Given records ::
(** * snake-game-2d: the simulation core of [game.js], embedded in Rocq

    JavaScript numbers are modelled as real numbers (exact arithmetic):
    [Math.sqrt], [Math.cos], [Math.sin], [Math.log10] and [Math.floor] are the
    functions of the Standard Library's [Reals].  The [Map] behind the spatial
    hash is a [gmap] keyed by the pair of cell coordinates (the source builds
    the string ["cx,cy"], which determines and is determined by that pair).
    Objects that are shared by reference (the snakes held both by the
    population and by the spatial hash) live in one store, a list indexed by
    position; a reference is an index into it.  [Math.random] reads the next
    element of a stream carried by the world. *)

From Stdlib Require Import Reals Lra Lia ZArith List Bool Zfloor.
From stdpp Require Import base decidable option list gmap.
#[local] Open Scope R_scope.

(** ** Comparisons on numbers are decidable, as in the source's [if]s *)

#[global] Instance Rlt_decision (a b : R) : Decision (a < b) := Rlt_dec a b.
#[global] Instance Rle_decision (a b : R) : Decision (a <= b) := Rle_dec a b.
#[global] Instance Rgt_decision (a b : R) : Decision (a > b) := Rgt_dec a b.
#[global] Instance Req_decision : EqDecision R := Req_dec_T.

...

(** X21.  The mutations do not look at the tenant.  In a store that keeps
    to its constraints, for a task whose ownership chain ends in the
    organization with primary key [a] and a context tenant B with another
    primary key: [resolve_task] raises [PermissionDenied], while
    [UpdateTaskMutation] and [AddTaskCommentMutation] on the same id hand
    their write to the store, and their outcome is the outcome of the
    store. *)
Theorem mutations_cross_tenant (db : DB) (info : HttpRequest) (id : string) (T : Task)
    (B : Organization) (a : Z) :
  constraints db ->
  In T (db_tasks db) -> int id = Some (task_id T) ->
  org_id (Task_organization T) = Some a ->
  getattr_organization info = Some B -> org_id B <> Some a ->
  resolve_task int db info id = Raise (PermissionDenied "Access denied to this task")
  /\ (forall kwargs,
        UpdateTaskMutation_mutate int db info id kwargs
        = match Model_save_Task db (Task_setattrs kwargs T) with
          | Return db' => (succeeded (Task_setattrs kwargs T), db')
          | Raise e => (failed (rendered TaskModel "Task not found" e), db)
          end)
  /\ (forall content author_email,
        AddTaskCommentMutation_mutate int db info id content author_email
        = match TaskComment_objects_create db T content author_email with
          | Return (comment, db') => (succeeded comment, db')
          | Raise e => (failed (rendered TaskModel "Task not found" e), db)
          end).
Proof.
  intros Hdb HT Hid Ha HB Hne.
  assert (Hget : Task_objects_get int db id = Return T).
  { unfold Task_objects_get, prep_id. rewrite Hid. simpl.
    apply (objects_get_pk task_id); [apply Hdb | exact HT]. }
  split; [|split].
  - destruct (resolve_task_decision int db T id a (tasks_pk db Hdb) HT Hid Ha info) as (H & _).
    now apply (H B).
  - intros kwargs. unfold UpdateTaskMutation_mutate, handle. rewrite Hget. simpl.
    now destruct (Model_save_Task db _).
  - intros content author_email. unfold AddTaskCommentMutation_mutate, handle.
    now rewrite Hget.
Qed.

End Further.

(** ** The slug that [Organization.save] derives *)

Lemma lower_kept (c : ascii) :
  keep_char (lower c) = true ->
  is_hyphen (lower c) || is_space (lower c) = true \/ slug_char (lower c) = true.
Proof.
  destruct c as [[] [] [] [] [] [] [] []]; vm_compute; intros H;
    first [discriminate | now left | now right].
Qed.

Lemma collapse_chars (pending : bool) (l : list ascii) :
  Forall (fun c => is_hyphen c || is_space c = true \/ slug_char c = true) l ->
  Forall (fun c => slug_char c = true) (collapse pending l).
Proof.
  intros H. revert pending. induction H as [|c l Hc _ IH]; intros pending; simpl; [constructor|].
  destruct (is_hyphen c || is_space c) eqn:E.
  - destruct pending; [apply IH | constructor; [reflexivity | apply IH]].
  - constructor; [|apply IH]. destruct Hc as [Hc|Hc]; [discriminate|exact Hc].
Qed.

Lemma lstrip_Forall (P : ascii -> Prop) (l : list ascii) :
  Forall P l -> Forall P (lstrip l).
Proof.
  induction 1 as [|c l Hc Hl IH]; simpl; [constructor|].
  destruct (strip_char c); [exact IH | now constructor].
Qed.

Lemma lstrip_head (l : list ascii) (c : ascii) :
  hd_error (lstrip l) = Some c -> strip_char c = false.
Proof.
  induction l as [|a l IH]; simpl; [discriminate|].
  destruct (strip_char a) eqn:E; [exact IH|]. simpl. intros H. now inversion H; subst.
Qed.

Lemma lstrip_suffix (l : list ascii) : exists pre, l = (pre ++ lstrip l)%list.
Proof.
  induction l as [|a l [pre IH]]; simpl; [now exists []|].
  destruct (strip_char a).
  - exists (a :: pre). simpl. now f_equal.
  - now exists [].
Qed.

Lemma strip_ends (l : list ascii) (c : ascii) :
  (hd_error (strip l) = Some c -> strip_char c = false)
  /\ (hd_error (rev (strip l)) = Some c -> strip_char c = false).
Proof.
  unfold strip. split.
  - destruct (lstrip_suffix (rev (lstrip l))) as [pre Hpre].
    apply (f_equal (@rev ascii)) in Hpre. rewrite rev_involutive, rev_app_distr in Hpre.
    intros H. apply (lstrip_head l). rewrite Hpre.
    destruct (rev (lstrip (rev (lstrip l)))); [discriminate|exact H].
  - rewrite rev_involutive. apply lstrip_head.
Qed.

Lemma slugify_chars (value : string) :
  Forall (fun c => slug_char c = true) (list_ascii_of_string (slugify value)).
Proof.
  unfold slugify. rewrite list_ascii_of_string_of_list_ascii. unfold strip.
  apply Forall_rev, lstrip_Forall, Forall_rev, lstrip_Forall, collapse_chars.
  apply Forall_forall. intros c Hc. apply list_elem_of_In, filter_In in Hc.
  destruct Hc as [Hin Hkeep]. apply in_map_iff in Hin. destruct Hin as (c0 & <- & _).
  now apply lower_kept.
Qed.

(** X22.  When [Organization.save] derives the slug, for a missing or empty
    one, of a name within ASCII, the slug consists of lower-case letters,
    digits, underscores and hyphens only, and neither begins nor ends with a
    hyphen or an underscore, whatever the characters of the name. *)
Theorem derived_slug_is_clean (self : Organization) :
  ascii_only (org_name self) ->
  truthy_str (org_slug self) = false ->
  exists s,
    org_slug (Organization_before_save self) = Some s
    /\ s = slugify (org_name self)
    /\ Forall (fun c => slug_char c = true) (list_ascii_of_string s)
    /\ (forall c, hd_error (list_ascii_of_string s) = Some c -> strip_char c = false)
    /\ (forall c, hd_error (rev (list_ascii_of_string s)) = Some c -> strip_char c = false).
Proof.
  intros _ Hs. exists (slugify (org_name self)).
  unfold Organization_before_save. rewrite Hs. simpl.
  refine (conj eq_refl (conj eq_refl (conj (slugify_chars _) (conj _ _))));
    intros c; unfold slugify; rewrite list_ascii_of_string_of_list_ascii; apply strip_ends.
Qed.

Exercise instructions ::
Wherever the word "gmap" appears in the listing above, copy the whole line.

Result below ::
    hash is a [gmap] keyed by the pair of cell coordinates (the source builds
From stdpp Require Import base decidable option list gmap.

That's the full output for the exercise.